# Task:
In the entries that follow, the lines from the one with "f_equal. rewrite Z.shiftr_div_pow2 by lia." through the one with "the link to" are the ones to write out, exactly and with both ends included. Nothing else should appear.

++++++++++++++++++++

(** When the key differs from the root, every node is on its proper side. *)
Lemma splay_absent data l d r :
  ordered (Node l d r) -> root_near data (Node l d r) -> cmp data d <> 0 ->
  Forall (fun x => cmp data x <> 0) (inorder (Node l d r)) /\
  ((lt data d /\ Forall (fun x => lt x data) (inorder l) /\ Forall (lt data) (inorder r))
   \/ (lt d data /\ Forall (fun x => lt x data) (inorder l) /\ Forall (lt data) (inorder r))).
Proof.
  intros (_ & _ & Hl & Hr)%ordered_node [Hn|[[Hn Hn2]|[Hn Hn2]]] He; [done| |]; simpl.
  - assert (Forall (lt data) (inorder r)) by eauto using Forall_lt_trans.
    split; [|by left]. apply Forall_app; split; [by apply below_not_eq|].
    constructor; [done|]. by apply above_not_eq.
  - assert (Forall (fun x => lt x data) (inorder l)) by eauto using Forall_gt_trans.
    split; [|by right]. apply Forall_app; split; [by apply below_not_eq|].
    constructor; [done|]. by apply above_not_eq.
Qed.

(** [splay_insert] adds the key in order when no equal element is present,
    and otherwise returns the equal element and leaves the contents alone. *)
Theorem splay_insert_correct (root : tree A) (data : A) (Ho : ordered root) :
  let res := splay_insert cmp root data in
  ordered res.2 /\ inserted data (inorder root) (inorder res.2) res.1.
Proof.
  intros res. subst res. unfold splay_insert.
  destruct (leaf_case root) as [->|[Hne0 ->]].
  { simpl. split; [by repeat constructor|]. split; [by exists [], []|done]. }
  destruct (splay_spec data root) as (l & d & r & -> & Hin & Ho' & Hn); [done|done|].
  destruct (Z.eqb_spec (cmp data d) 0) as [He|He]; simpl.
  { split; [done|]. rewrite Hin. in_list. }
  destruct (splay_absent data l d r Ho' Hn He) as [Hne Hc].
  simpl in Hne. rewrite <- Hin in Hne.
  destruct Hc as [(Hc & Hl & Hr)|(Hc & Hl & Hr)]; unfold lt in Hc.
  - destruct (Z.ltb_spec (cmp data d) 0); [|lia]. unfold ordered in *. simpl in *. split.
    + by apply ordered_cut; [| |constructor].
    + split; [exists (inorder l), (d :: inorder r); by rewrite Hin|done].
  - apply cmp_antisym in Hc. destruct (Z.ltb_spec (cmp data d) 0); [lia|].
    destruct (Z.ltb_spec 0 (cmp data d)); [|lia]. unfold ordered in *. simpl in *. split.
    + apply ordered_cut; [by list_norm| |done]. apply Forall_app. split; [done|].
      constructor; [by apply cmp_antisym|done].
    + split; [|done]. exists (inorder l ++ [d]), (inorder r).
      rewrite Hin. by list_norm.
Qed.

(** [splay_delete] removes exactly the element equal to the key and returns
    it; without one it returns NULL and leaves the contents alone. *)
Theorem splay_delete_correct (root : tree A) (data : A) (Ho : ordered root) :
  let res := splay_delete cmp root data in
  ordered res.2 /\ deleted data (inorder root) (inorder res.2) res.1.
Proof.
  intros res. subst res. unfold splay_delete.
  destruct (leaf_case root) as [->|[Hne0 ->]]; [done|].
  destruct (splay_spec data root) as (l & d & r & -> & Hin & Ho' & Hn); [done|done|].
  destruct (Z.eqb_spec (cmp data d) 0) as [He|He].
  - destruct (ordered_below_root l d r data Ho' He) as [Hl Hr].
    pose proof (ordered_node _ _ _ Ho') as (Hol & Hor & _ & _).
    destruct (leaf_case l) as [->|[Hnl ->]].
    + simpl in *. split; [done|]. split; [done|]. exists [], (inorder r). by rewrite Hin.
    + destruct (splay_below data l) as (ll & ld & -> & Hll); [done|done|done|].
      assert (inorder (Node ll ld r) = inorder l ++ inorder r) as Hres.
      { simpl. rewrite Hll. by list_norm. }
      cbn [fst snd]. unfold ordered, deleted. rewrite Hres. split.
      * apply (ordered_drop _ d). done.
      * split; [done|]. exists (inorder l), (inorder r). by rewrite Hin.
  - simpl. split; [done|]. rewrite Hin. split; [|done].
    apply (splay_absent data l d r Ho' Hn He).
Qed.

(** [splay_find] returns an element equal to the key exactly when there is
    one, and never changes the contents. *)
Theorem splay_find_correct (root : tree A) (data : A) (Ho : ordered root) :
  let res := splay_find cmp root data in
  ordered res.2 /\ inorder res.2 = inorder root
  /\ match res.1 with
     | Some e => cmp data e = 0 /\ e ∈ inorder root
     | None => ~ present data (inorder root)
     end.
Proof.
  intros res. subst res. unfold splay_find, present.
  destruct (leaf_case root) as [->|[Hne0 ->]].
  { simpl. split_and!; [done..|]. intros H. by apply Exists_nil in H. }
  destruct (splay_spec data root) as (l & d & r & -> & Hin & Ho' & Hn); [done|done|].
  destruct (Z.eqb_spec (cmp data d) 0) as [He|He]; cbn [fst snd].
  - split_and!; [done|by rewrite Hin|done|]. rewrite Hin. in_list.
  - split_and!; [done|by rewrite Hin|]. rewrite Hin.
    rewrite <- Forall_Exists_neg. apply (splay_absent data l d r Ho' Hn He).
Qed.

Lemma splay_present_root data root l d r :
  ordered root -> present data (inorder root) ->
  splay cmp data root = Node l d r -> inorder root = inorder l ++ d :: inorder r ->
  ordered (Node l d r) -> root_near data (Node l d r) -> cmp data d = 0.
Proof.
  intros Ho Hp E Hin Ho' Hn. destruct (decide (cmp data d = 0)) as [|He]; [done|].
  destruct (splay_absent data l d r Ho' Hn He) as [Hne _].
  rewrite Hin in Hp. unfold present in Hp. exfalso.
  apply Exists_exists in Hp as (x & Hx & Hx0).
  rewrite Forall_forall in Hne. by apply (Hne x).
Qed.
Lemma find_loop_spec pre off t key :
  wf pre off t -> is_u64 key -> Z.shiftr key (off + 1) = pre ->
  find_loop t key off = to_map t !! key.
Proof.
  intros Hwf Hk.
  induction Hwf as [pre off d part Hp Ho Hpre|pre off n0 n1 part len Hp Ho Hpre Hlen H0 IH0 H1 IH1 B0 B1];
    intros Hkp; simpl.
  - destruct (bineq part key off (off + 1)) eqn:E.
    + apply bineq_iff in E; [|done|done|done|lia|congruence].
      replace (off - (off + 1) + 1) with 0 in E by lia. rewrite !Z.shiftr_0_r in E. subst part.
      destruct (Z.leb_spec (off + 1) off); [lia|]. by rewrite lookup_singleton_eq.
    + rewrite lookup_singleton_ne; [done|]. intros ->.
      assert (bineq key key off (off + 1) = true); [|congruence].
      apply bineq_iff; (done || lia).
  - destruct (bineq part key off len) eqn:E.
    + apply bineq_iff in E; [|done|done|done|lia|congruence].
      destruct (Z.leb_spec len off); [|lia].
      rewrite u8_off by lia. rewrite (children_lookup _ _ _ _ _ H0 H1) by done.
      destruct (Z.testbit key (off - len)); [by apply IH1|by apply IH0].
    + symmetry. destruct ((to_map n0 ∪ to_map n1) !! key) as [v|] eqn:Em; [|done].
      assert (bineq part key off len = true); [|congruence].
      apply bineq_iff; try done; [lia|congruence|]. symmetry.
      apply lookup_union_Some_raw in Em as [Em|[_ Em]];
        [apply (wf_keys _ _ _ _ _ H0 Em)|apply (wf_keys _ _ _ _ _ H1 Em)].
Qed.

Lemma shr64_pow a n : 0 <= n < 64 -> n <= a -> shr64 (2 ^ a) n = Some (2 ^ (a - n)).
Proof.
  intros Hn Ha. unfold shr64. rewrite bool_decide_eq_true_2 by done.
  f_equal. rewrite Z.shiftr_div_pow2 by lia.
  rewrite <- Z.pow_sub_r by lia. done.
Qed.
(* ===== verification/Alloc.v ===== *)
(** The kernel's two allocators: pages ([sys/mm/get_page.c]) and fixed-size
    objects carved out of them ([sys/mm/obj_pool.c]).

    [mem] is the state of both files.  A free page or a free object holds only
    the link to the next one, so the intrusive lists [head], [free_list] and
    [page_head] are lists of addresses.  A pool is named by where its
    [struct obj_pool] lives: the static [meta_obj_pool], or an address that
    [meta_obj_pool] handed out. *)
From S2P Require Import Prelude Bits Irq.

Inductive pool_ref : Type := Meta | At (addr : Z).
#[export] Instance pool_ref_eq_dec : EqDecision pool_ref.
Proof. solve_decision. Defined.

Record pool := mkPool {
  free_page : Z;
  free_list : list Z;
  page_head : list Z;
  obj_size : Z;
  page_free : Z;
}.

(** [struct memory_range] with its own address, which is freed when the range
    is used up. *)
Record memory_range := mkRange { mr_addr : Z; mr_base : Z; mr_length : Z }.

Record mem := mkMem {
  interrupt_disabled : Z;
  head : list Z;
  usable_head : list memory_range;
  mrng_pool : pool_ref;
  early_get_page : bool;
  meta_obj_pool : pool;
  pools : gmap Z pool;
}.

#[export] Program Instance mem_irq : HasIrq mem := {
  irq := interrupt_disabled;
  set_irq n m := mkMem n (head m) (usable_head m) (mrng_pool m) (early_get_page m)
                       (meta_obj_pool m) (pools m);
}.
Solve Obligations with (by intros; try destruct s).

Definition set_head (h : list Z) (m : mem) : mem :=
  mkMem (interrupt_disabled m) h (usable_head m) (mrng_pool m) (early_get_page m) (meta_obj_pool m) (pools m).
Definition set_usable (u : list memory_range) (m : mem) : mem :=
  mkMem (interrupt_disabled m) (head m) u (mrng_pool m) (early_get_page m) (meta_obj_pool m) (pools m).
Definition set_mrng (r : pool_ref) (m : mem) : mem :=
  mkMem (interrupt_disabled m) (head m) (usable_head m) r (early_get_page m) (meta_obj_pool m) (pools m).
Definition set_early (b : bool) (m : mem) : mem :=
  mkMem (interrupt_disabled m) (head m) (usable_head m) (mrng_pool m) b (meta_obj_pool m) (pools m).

++++++++++++++++++++

# Response:
  f_equal. rewrite Z.shiftr_div_pow2 by lia.
  rewrite <- Z.pow_sub_r by lia. done.
Qed.
(* ===== verification/Alloc.v ===== *)
(** The kernel's two allocators: pages ([sys/mm/get_page.c]) and fixed-size
    objects carved out of them ([sys/mm/obj_pool.c]).

    [mem] is the state of both files.  A free page or a free object holds only
    the link to the next one, so the intrusive lists [head], [free_list] and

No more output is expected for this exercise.